Why do we end up with f(x) instead of f(t) on the second fundamental theorem of calculus?
You are integrating f(t) between the limits a and x
f(a) is just a constant, and goes away when taking F'
but F(x) is a function and its derivative F'(x) is f(x).
t is just a dummy variable used to define the integrand.
The second fundamental theorem of calculus involves the derivative of an antiderivative, and it's important to understand why we typically use "f(x)" instead of "f(t)" in this theorem.
To explain this, we need to consider two functions: the original function f(x) and its antiderivative F(x).

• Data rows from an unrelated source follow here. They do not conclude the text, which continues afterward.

(* ===== verification/WireRuns.v ===== *)
(** * Concrete texts and frames

    The wire formats evaluated with the JSON reader and printer of [JsonText]
    and with times printed in decimal: a policy file, a stream of frames, a
    decision line, a fair run of the writer, the events of a connection, and the
    whole sidecar serving a connection that the peer allows. *)

From S2P Require Import Prelude Utf8 Strs Json JsonText Policy Event Wire Texts Api Control.
From S2P Require Import Channel OrigDst Sni Http1 Splice Tls Netfilter H2 Conn Typed Trail Proxy Cli.
From S2P Require Import Runs.

(** Times as a decimal number of seconds. *)
#[export, refine] Instance decimal : Chrono := {|
  time_ok t := 0 <= t;
  fmt_time := dec;
  parse_time := digits_value 0;
|}.
Proof.
  - intros t Ht. by apply dec_wf.
  - intros t Ht. by apply digits_value_dec.
Defined.

(** A decoder without alternative forms. *)
Definition strict : serde_alt := {|
  alt_enum _ := None; alt_matched _ := None; alt_rule _ := None; alt_policy _ := None;
  alt_request _ := None; alt_event _ := None; alt_inbound _ := None;
  de_error _ := s!"invalid";
|}.

(** ** A policy file without its timeout, and with a comment *)

Definition no_timeout (k : str) : bool := negb (str_eqb k (s!"decide_timeout_ms")).

Definition file_members : list (str * json) :=
  (s!"comment", JStr (s!"ask")) ::
  filter (λ kv, no_timeout kv.1) (policy_members strict ask_policy).

Lemma policy_text_witness :
  parse_policy strict (print (JObj file_members)) =
  Ok {| rules := [RuleDeny [s!"**.internal"]; RuleDecide]; default_action := ActionAllow;
        redact := []; max_body_capture := 4096; decide_timeout_ms := 5000 |}.
Proof.
  refine (proj1 (proj2 (policy_text strict ask_policy no_timeout
    [(s!"comment", JStr (s!"ask"))] file_members (print (JObj file_members)) _ _ _ _))).
  - split; [|split; [|split]]; cbn; repeat constructor; done.
  - intros k Hk Hc. cbn in Hc. apply list_elem_of_singleton in Hc as ->.
    by apply (bool_decide_eq_false_1 (s!"comment" ∈ policy_fields)) in Hk; [|vm_compute].
  - apply (Permutation_app_comm [(s!"comment", JStr (s!"ask"))]).
  - vm_compute. reflexivity.
Defined.

(** ** Two frames and a broken third *)

Definition event : Event := Event_new 7 RequestOpened
  (Request_new (s!"e1") 5 (s!"a.com") 443 None (Some (s!"s"))).

Definition frames : list Outbound :=
  [OutDecisionRequest (s!"d1") None [34; 10; 92] 443 (s!"https"); OutEvent event].

Lemma frames_valid : Forall frame_valid frames.
Proof.
  repeat constructor; cbn; try done; try (apply ascii_wf; reflexivity); unfold u16_max, u64_max; lia.
Defined.

Lemma frames_round_trip_witness :
  peer_frames strict (concat (map (write_line strict) frames)) = Some frames.
Proof.
  refine (proj1 (frames_round_trip strict frames [123; 34] frames_valid _)).
  apply (bool_decide_eq_false_1 (10 ∈ [123; 34])). vm_compute. reflexivity.
Defined.

(** ** An allow for a waiting call *)

Definition allow_members : list (str * json) :=
  (s!"x", JNull) :: decision_members (s!"d1") DAllow (Some (s!"ok")).

(** A decision without an action. *)
Definition no_action : list (str * json) :=
  [(s!"type", JStr (s!"decision")); (s!"id", JStr (s!"d1"))].

Lemma decision_line_witness :
  let s' := read_line (parse_inbound strict) (print (JObj allow_members)) Control.Examples.waiting in
  pending s' = delete (s!"d1") (pending Control.Examples.waiting) ∧
  oneshots s' !! 0%nat = Some (OsSent {| d_action := DAllow; d_reason := Some (s!"ok") |}) ∧
  read_line (parse_inbound strict) (print (JObj no_action)) Control.Examples.waiting =
  Control.Examples.waiting.
Proof.
  destruct (decision_line strict (print (JObj allow_members)) Control.Examples.waiting)
    as (Hd & _ & Hm).
  destruct (Hd (JObj allow_members) (s!"d1") DAllow (Some (s!"ok"))) as (Hp & _ & _ & Ho & _).
  - vm_compute. reflexivity.
  - apply (Hm allow_members [(s!"x", JNull)]).
    + intros k Hk Hc. cbn in Hc. apply list_elem_of_singleton in Hc as ->.
      by apply (bool_decide_eq_false_1 (s!"x" ∈ decision_fields)) in Hk; [|vm_compute].
    + apply (Permutation_app_comm [(s!"x", JNull)]).
  - split_and!; [exact Hp| |].
    + rewrite (Ho 0%nat). by rewrite decide_True by (vm_compute; reflexivity).
    + apply (decision_line strict (print (JObj no_action)) Control.Examples.waiting).
      intros v i action reason Hf Hv.
      assert (v = JObj no_action) as -> by (vm_compute in Hf; vm_compute; congruence).
      inversion Hv as [? ? ? ? ? _ _ Ha|]; subst. vm_compute in Ha. done.
Defined.

(** ** A run of the writer: it writes the one frame that waits *)

Definition written_state : ctl := run1 Control.Examples.parse (LWrite Written) Control.Examples.waiting.

Definition write_run (i : nat) : ctl :=
  match i with O => Control.Examples.waiting | S _ => written_state end.

Definition write_labels (i : nat) : option label :=
  match i with O => Some (LWrite Written) | S _ => None end.

Lemma writer_progress_witness :
  ∃ j f, (0 < j)%nat ∧ f ≠ WriteFailed ∧
    taken (write_run j) !! 0%nat = Some (decision_frame Control.Examples.args, f).
Proof.
  destruct (writer_progress Control.Examples.parse write_run write_labels) with (i := 0%nat) (n := 0%nat)
    (fr := decision_frame Control.Examples.args) as (j & f & Hj & Hf & Hl & _).
  - intros [|i]; vm_compute; reflexivity.
  - intros [|i]; [exists 0%nat|exists (S i)]; (split; [lia|]); [left; by eexists|right].
    intros [_ Hq]. apply Hq. vm_compute. reflexivity.
  - by intros [|k].
  - exists true. vm_compute. reflexivity.
  - vm_compute. reflexivity.
  - exists j, f. split; [exact Hj|]. split; [exact Hf|exact Hl].
Defined.

(** ** The events of an allowed connection *)

Lemma allowed_env_typed : env_typed allowed_env.
Proof.
  split; cbn; try done.
  - intros a [= <-]. by split.
  - intros bs [= <-]. by repeat constructor.
  - by apply ascii_wf.
  - intros n. lia.
  - by repeat constructor.
Defined.

Lemma parse_reason line i action reason :
  Control.Examples.parse line = Some (InDecision i action reason) → valid_opt wf_str reason.
Proof. unfold Control.Examples.parse. case_match; [|done]. by intros [= _ _ <-]. Defined.

Lemma allowed_extensions b exts : extensions b = Some exts → Forall ext_typed exts.
Proof. intros [= <-]. by repeat constructor. Defined.

Lemma allowed_heads b req : head_parser b = Ok (Complete req) → head_typed req.
Proof.
  unfold head_parser. destruct (_ <? _)%nat; [done|]. intros [= <-].
  split; [by apply ascii_wf|]. split; [by apply ascii_wf|]. apply Forall_singleton.
  split; [by apply ascii_wf|by repeat constructor].
Defined.

Lemma header_text_wf v s : header_text v = Some s → wf_str s.
Proof.
  unfold header_text. destruct (forallb _ v) eqn:E; [|done]. intros [= <-].
  rewrite List.forallb_forall in E. apply Forall_forall. intros c Hc%list_elem_of_In.
  specialize (E c Hc). unfold scalar. lia.
Defined.

#[local] Existing Instance run_control.
#[local] Existing Instance run_certs.

Lemma mint_typed : cert_typed (T := cache_st) allowed_env cache_start.
Proof.
  intros host err t'. cbn [cert_server_config_for run_certs cert_api].
  unfold server_config_for. cbv zeta. destruct (leaf_cache _ !! host); [done|].
  destruct (mint _ _ _ host) as [cfg|e] eqn:E; [done|]. intros [= <- _].
  unfold mint, build_leaf, leaf_params in E. cbn in E.
  destruct (forallb _ host); [done|]. injection E as <-. by apply ascii_wf.
Defined.

Lemma allowed_env_quiet : quiet_conn allowed_env.
Proof. split; [intros n|..]; repeat constructor. Defined.

(** An opening event, the question, and two more events. *)
Definition allowed_frames : list Outbound :=
  conn_frames plaintext extensions allowed_env ask_policy None allowed_actions.


(** ** The sidecar end to end *)

(** The peer connects before the connection reports itself, and allows it by a
    line 20 milliseconds after it is asked. *)
Definition peer_arrives : rd_env :=
  {| env_mid := [LAccept true]; env_sched := []; env_late := [] |}.

Definition peer_allows : rd_env :=
  {| env_mid := [];
     env_sched := [(20, LLine (print (JObj (decision_members (s!"d1") DAllow None))))];
     env_late := [] |}.

Definition asked_client : client TlsExamples.toy :=
  {| ce_remote := None; ce_little := true;
     ce_getsockopt := Ok {| sin_port := (1, 187); s_addr := (203, 0, 113, 5) |};
     ce_peek := Ok [22; 3; 1]; ce_uuid := s!"d1"; ce_clock n := Z.of_nat n;
     ce_others n := if (n =? 0)%nat then peer_arrives else quiet; ce_decide := peer_allows;
     ce_config := mint_env; ce_accept := Ok None; ce_server_name := Ok tt; ce_connect := Ok tt;
     ce_tls_connect := Ok None; ce_h2 := no_h2;
     ce_client_reads := [Ok (s!"GET /")]; ce_up_writes := []; ce_up_reads := [Ok (s!"200")];
     ce_client_writes := [] |}.

Definition asking : serving TlsExamples.toy (client TlsExamples.toy) :=
  {| sv_policy := ask_policy; sv_ca := TlsExamples.toy_ca; sv_session_id := None;
     sv_clients := [asked_client] |}.

Abbreviation serve_asking :=
  (serve strict TlsExamples.toy plaintext extensions head_parser header_text asking
     (sv_clients _ _ asking) (start, cache_start)) (only parsing).

Lemma sidecar_complete_mediation_witness :
  match serve_asking with
  | Some ([acts], _) => existsb is_egress acts = true ∧
      mediated strict TlsExamples.toy plaintext extensions asking (start, cache_start)
        asked_client acts
  | _ => False
  end.
Proof.
  destruct (sidecar_complete_mediation strict TlsExamples.toy plaintext extensions head_parser
    header_text asking (sv_clients _ _ asking)) as (traces & st' & Hs & _ & Hm).
  destruct (Hm 0%nat asked_client eq_refl) as (acts & st1 & st2 & Ht & Hp & _ & _ & Ha).
  cbn in Hp. injection Hp as <-.
  assert (match serve_asking with
    Some ([a], _) => existsb is_egress a | _ => false end = true) as E
    by (vm_compute; reflexivity).
  rewrite Hs in *. destruct traces as [|a [|]]; try done. cbn in Ht. injection Ht as ->.
  by split.
Defined.

(** ** A pod with default options *)

#[local] Existing Instance NetfilterExamples.ex_iptables.

Definition installed (k : list (list str)) : list (list str) :=
  (Netfilter.run NetfilterExamples.ex_args k).2.

Lemma pod_redirects_to_proxy_witness :
  verdict (installed []) NetfilterExamples.workspace_https = Some (TRedirect 15001) ∧
  listen CliExamples.ca_args = s!"0.0.0.0:" ++ dec 15001.
Proof.
  destruct (pod_redirects_to_proxy CliExamples.long_options strict TlsExamples.toy CliExamples.idle
    [] CliExamples.ca_words CliExamples.no_env CliExamples.no_env NetfilterExamples.ex_args
    CliExamples.ca_args [] (installed []) []
    NetfilterExamples.workspace_https) as [Hv Hl].
  - vm_compute. reflexivity.
  - vm_compute. reflexivity.
  - vm_compute. reflexivity.
  - reflexivity.
  - reflexivity.
  - reflexivity.
  - discriminate.
  - reflexivity.
  - right. reflexivity.
  - reflexivity.
  - split; [exact Hv|].
    refine (Hl [] [(s!"ca-cert-path", s!"/c"); (s!"ca-key-path", s!"/k")] eq_refl _ _ _).
    + vm_compute. reflexivity.
    + split; reflexivity.
    + split; vm_compute; reflexivity.
Defined.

The independent variable, denoted as "x", represents the variable of integration or differentiation.
Now, the second fundamental theorem of calculus states that if we have a continuous function f(x) and find its antiderivative F(x), then the definite integral of f(x) from a to b is equal to F(b) minus F(a), where a and b represent the limits of integration.
The reason we use "f(x)" instead of "f(t)" in this theorem is that "x" is the variable of integration or differentiation. In the context of the theorem, it represents the variable over which we are integrating. This variable "x" is used consistently throughout the integral and its limits.
On the other hand, "t" is commonly used as a parameter in other contexts, such as when dealing with parameterized curves or when solving differential equations. In those cases, "t" represents a parameter along the curve or the independent variable of the differential equation solution.
So, to summarize, in the second fundamental theorem of calculus, we use "f(x)" because "x" represents the variable of integration or differentiation. By using "f(x)", we can clearly express the connection between the integrand and its antiderivative, providing a fundamental relationship in calculus.